Material provided —
··········
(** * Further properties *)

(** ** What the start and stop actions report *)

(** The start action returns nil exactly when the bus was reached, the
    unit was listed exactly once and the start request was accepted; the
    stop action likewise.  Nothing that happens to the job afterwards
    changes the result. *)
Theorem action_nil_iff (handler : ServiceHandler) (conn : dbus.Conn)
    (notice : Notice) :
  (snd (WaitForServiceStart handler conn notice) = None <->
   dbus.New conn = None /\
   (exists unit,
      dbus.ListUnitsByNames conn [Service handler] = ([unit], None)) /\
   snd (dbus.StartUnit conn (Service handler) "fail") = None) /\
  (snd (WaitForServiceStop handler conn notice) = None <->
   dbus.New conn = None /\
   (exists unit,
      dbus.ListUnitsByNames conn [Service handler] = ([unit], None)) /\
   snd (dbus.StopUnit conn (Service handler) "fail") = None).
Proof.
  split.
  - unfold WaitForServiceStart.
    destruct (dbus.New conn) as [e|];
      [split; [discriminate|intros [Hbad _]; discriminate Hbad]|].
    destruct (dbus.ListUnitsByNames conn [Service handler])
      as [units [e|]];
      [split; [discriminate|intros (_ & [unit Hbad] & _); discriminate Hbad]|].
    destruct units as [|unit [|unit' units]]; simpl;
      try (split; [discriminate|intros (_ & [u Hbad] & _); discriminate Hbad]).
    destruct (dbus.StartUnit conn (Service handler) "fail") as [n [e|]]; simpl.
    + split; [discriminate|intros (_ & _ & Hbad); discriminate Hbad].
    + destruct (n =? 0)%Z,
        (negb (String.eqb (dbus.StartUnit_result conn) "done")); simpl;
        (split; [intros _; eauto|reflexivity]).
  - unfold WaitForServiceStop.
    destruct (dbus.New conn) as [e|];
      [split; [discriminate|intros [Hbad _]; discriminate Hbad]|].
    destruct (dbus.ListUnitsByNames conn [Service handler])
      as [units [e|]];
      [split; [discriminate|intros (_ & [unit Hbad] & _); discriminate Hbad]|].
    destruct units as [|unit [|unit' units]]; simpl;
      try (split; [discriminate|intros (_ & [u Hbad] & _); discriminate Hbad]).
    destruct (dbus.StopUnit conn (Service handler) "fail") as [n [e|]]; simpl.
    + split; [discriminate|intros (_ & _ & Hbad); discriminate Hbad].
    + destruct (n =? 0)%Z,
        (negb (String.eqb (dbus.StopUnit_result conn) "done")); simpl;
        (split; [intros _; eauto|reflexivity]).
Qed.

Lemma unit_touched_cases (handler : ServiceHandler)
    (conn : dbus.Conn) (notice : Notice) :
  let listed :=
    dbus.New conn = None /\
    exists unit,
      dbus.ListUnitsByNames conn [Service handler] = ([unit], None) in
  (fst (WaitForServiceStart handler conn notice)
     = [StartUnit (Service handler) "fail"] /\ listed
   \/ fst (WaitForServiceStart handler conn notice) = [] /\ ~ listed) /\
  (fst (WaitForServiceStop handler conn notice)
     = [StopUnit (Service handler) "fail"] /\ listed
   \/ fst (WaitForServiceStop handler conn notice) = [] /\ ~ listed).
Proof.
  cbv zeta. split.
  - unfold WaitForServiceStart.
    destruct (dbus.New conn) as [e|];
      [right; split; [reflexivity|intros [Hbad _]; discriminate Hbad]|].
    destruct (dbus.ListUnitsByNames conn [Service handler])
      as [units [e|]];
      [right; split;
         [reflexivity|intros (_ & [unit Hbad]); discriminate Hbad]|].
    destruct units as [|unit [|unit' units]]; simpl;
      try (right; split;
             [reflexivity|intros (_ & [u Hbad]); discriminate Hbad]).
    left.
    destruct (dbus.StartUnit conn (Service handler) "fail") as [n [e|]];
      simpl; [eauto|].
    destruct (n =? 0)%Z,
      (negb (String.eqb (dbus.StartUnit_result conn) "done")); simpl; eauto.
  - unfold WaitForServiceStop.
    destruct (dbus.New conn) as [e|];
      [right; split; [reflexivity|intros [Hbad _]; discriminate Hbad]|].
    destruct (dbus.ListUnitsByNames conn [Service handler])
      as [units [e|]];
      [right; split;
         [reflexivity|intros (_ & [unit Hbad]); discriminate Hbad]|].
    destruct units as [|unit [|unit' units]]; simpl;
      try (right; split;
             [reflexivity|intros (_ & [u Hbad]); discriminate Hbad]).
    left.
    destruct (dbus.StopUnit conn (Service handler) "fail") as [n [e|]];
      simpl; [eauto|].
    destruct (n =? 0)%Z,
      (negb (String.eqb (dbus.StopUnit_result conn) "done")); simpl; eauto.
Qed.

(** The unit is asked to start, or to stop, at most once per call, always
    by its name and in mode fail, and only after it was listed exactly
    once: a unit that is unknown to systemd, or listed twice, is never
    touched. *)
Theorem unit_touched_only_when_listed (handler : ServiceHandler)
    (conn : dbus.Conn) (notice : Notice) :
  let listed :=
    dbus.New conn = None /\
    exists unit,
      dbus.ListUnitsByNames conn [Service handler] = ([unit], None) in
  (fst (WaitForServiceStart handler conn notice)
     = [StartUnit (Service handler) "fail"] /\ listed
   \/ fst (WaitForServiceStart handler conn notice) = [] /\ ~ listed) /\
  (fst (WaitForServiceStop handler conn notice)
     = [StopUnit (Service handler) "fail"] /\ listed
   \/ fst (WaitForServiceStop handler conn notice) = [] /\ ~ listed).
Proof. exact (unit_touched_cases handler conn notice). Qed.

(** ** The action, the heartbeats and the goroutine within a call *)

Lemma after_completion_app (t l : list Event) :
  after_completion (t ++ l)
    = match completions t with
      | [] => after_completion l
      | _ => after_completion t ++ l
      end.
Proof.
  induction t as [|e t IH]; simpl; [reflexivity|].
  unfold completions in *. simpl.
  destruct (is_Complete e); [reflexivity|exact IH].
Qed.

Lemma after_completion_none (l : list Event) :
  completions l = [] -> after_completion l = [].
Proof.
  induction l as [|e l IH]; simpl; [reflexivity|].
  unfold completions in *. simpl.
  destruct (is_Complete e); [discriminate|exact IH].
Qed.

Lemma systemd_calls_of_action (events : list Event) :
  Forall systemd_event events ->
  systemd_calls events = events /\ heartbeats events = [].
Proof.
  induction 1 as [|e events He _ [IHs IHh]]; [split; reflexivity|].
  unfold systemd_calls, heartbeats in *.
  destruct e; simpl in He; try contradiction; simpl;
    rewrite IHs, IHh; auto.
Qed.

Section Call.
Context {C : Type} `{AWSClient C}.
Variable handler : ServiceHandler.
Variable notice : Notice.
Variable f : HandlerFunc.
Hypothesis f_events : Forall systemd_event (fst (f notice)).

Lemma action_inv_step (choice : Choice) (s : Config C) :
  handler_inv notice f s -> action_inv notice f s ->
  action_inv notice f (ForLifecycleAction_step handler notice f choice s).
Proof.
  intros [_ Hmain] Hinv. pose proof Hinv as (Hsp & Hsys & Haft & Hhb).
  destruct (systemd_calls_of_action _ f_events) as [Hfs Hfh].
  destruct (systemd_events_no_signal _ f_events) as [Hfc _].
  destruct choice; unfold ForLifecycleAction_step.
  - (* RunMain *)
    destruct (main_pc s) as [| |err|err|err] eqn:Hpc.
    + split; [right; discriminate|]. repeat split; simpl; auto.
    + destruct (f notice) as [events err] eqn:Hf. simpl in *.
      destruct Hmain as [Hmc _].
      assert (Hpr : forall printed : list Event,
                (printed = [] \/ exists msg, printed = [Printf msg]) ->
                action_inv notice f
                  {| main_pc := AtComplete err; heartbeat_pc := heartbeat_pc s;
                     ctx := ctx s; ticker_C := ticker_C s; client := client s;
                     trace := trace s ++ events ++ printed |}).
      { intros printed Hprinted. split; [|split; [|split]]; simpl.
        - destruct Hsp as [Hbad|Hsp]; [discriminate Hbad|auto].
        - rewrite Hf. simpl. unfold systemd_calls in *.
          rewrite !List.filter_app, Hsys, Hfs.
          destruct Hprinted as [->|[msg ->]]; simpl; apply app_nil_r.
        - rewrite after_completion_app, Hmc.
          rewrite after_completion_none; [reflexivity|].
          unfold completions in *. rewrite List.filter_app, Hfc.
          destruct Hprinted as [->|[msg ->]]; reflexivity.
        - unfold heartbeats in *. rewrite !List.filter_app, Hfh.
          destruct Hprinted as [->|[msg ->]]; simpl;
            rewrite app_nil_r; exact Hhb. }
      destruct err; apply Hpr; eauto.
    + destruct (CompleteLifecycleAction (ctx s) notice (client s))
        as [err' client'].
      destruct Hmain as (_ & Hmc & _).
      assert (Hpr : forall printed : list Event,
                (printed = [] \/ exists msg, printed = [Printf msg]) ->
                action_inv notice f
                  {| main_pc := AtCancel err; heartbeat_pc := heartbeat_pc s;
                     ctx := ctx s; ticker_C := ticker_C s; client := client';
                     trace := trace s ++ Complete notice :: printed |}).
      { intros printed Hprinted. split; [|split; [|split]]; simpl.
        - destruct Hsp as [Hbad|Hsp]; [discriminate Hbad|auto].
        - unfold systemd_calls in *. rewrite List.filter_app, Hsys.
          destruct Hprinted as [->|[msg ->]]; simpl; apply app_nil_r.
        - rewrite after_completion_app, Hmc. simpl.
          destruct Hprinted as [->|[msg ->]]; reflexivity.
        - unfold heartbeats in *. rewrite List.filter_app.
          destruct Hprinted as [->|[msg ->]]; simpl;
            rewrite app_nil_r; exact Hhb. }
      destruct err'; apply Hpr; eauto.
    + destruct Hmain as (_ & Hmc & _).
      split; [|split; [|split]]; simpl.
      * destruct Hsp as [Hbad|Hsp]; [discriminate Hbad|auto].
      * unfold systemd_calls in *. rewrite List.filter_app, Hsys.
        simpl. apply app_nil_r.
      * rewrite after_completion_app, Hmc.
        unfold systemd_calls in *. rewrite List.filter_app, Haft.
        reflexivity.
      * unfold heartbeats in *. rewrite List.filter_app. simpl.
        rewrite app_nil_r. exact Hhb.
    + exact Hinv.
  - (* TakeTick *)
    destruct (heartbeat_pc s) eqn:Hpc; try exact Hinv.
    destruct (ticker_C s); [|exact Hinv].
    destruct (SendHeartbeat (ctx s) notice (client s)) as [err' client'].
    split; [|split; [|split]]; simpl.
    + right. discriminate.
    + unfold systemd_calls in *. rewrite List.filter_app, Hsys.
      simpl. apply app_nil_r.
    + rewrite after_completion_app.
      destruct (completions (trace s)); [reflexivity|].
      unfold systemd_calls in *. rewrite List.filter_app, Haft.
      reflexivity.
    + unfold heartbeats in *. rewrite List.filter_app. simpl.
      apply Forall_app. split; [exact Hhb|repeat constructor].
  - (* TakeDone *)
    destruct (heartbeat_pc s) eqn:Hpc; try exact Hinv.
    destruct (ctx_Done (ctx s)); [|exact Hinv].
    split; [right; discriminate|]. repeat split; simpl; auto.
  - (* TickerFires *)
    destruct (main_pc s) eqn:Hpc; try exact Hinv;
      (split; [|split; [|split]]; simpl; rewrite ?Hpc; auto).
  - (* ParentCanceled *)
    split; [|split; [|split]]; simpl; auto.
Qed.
··········
What you will do —
Check each line of the listing for "Haft". Show those that have it.

Solution for this problem —
  intros [_ Hmain] Hinv. pose proof Hinv as (Hsp & Hsys & Haft & Hhb).
        unfold systemd_calls in *. rewrite List.filter_app, Haft.
      unfold systemd_calls in *. rewrite List.filter_app, Haft.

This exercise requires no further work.